In March, Paul Doll spent a three-day stay at the hospital in Hazen while receiving IV treatment for diverticulitis, receiving continual and personal care from Amanda Boyer, RN and other doctors and nurses he knew and trusted here in his hometown.
A personal touch for personal care
By: Daniel Arens, Hazen Star Editor
Sakakawea Medical Center is an impressive facility for such a rural area as Mercer County and the surrounding region, but it offers quality services and programs and even greater quality care.
For SMC staff and providers, the key is to blend professional and medical excellence with that personal touch that comes from caring for the friends and neighbors right in their own community.
“Ninety percent of the nurses here are from the community, and we have all had family in this hospital,” Amanda Boyer, RN with SMC, said. “I think that’s a big difference between the care at this hospital and many others. The community that raised me is now the community that I’m taking care of.”
A personal story about this kind of personalized care came when Hazen resident Paul Doll found himself needing to stay for an extended period in a hospital in March. “People don’t have a clue how fortunate we are here,” Paul said. “Especially when you need it, they are here, and they are just awesome.”

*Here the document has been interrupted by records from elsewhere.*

(* ===== verification/Message.v ===== *)
(** Messages and the store they live in (src/useapp/queue.h, queue.c):
    allocation, release and the clearing macros, on a heap of messages that
    the receiver, the queue and the sender share by pointer. *)
From S2P Require Import Prelude.

Module Message.

(** [struct message]; [data] is the flexible array, as long as it was
    allocated. *)
Record message := MkMessage { mtype : Z; mlen : Z; mcap : Z; mdata : list Z }.

Definition set_type (m : message) (t : Z) : message := MkMessage t (mlen m) (mcap m) (mdata m).
Definition set_len (m : message) (n : Z) : message := MkMessage (mtype m) n (mcap m) (mdata m).
Definition set_data (m : message) (d : list Z) : message :=
  MkMessage (mtype m) (mlen m) (mcap m) d.

(** [message_new]: a zeroed block of [cap] bytes after the header.  With a
    negative [cap] the block is shorter than the header (or [calloc] fails),
    and the writes to its fields are out of bounds. *)
Definition message_new (cap : Z) : res message :=
  _ ← require (0 <=? cap) OutOfBounds;
  Ok (MkMessage 0 0 cap (zeros cap)).

(** [MESSAGE_BZERO]: clears the header as well, [cap] included, and [cap]
    bytes of data. *)
Definition MESSAGE_BZERO (m : message) : res message :=
  d ← buf_write (mdata m) 0 (zeros (mcap m)); Ok (MkMessage 0 0 0 d).

(** The shared heap.  A pointer is a positive; addresses are not reused, so
    a stale pointer is never mistaken for a live one. *)
Abbreviation ptr := positive.
Record heap := MkHeap { cells : gmap ptr message; brk : ptr }.

Definition load (h : heap) (p : ptr) : res message :=
  of_option UseAfterFree (cells h !! p).
Definition store (h : heap) (p : ptr) (m : message) : res heap :=
  _ ← load h p; Ok (MkHeap (<[p := m]> (cells h)) (brk h)).
Definition alloc (h : heap) (m : message) : ptr * heap :=
  (brk h, MkHeap (<[brk h := m]> (cells h)) (Pos.succ (brk h))).
Definition free (h : heap) (p : ptr) : res heap :=
  match cells h !! p with
  | Some _ => Ok (MkHeap (delete p (cells h)) (brk h))
  | None => UB DoubleFree
  end.

(** [message_del] and [message_drop]: nothing on NULL, otherwise the block is
    released; both read [msg->len] and [msg->data] for their log line
    ([message_del] only in the debug build). *)
Definition message_del (h : heap) (msg : option ptr) : res heap :=
  match msg with None => Ok h | Some p => free h p end.
Definition message_drop (h : heap) (msg : option ptr) : res heap :=
  match msg with None => Ok h | Some p => _ ← load h p; free h p end.

(** The macros set the variable that held the pointer to NULL. *)
Definition MESSAGE_DETACH (msg : option ptr) : option ptr := None.
Definition MESSAGE_DEL (h : heap) (msg : option ptr) : res (option ptr * heap) :=
  h ← message_del h msg; Ok (None, h).
Definition MESSAGE_DROP (h : heap) (msg : option ptr) : res (option ptr * heap) :=
  h ← message_drop h msg; Ok (None, h).

(** Addresses below the break only. *)
Definition heap_wf (h : heap) : Prop :=
  forall p m, cells h !! p = Some m -> (p < brk h)%positive.

Lemma load_ok h p m : cells h !! p = Some m -> load h p = Ok m.
Proof. intros H. unfold load. by rewrite H. Qed.
Lemma load_inv h p m : load h p = Ok m -> cells h !! p = Some m.
Proof. apply of_option_ok. Qed.
Lemma store_ok h p m0 m :
  cells h !! p = Some m0 -> store h p m = Ok (MkHeap (<[p := m]> (cells h)) (brk h)).
Proof. intros H. unfold store. by rewrite (load_ok _ _ _ H). Qed.
Lemma free_ok h p m :
  cells h !! p = Some m -> free h p = Ok (MkHeap (delete p (cells h)) (brk h)).
Proof. intros H. unfold free. by rewrite H. Qed.
Lemma alloc_fresh h : heap_wf h -> cells h !! brk h = None.
Proof.
  intros H. destruct (cells h !! brk h) eqn:E; [|done]. apply H in E. lia.
Qed.
Lemma alloc_wf h m p h' : heap_wf h -> alloc h m = (p, h') -> heap_wf h'.
Proof.
  intros H [= <- <-] p' m'. simpl.
  destruct (decide (brk h = p')) as [<-|Hne]; [lia|].
  rewrite lookup_insert_ne by done. intros Hp%H. lia.
Qed.
Lemma store_wf h p m h' : heap_wf h -> store h p m = Ok h' -> heap_wf h'.
Proof.
  intros H Hs. unfold store in Hs. res_inv. subst. apply load_inv in E.
  intros p' m'. simpl. destruct (decide (p = p')) as [<-|Hne].
  - intros _. by apply H in E.
  - rewrite lookup_insert_ne by done. apply H.
Qed.
Lemma free_wf h p h' : heap_wf h -> free h p = Ok h' -> heap_wf h'.
Proof.
  intros H Hs. unfold free in Hs. destruct (cells h !! p) eqn:E; [|done].
  injection Hs as <-. intros p' m'. simpl.
  destruct (decide (p = p')) as [<-|Hne]; [by rewrite lookup_delete_eq|].
  rewrite lookup_delete_ne by done. apply H.
Qed.

#[export] Hint Resolve alloc_wf store_wf free_wf : cbuf.

(** A message whose buffer is really as long as its [cap] says, or whose cap
    has been wiped by [MESSAGE_BZERO]. *)
Definition message_wf (m : message) : Prop :=
  0 <= mlen m <= zlen (mdata m) /\ 0 <= mcap m <= zlen (mdata m).

Lemma message_new_wf cap m : message_new cap = Ok m -> message_wf m /\ zlen (mdata m) = cap.
Proof.
  unfold message_new. intros H. res_inv. zb. unfold message_wf. simpl.
  rewrite zlen_zeros by lia. lia.
Qed.

Lemma bzero_spec m :
  message_wf m ->
  exists d, MESSAGE_BZERO m = Ok (MkMessage 0 0 0 d) /\ zlen d = zlen (mdata m) /\
    d = zeros (mcap m) ++ drop (Z.to_nat (mcap m)) (mdata m).
Proof.
  intros [Hl Hc]. unfold MESSAGE_BZERO.
  destruct (buf_write_is_ok (mdata m) 0 (zeros (mcap m))) as [d Hd]; [lia|rewrite zlen_zeros; lia|].
  rewrite Hd. exists d. split; [done|]. split; [apply buf_write_ok in Hd; lia|].
  replace 0 with (zlen (@nil Z)) in Hd by done.
  apply (buf_write_app [] (mdata m)) in Hd. rewrite Hd. simpl.
  unfold zeros at 2. by rewrite length_replicate.
Qed.
End Message.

Paul’s story began early in March, when an unexpected scare led to a three-day stay in the hospital right in his hometown, where he knew he could count on the providers and the intentional and quality care he could receive. “I started getting sick on March 3 and 4, and it got worse on Wednesday (March 5),” Paul said. “I didn’t know what it was, I told Sherri (Doll, Paul’s wife), ‘I have a side ache.’”
When Paul’s sickness lingered and worsened at midnight of March 6/7, Sherri decided Paul needed to go to the clinic. “Britta was my provider,” Paul said, referring to Britta Julson, PA-C provider at Coal Country Community Health Center. “I got a CT scan and bloodwork.” The tests resulted in Paul being diagnosed with diverticulitis, a condition involving the inflammation of the large intestine.
“They just said that I should go somewhere, cause it was kind of serious,” Paul said. While he was put on IV antibiotics right away, the staff in Hazen said he should go to a hospital with a surgeon on hand in case his situation deteriorated, as the diverticulitis could be very dangerous.
However, when Sherri and the nurses called to Bismarck, they were told by a hospital that there was no space available for him there and that he should be sent home on antibiotics. “I was not okay with that, so I asked Britta if she could ask around,” Sherri said. During this time (on March 7), Dr. Schmit, SMC’s surgeon, was gone, so the Hazen hospital did not have a surgeon present, which is why they called to see if Paul could be hospitalized in a different hospital with a surgeon on hand.
When other hospitals did not have beds available for Paul (largely due to staffing shortages in hospitals in many locations, so that even if a physical bed is open there is not enough staff on hand to fill it), Sherri asked if Paul could stay at SMC instead. “I begged Dr. Klindworth (Dr. Jacinta Klindworth, MD) to keep him here, he needed to be in a hospital,” Sherri said. The staff at SMC agreed, and Paul was kept in the hospital from the afternoon of March 7 to the afternoon of March 10.
“We got to go to the red-carpet hospital, and that is what this is,” Paul said.
“I was so glad they would take him,” Sherri added. “We have amazing staff here.”
Paul talked about having doctors or nurses come and check up on him for 15 to 20 minutes all through his weekend stay at SMC, while Sherri noted how his pharmacist would individually check in with the doctors to discuss antibiotics. “Even on the Monday and Tuesday after I left the hospital, I had four different people, four of them, from here call me personally to check up on me and see how I was doing,” Paul said. “Seriously. That is care.”
“I know a familiar face in a scary situation is very comforting,” Amanda said.
Sherri said that, knowing Paul was receiving this personalized and dedicated care from his providers made it a lot easier for her as well to be at home and be able to relax.
Amanda said it was important that she and other providers lean into that community-based, personal care for people they know who are in need, while at the same time being professional in how they provide that care and working to the standards and expectations of their profession.
For Paul, it was not just the personal concern and care he received from each doctor individually, but the consistency of that care among different providers over the course of his stay that counted. “The continuance of care throughout that weekend from different providers was really big,” Kara Pulver, Director of Marketing at SMC, said.
“The ER was very busy, there were people coming in all the time, and the staff was always responding to that, but they also always had time for me, to come in and check on me,” Paul said.
Amanda said SMC nurses are all cross-trained in the emergency room, so that if a need arises they can provide response and care to emergency situations. In addition, she said if a call comes in right during a shift change, the previous shift workers will stay and provide the needed care while the new shift starts up. “We have more training than any one specific nurse in Bismarck, cause we see everything and have been trained in everything,” she said. “The capabilities of our hospital are remarkable, and I hope the community never takes that for granted.”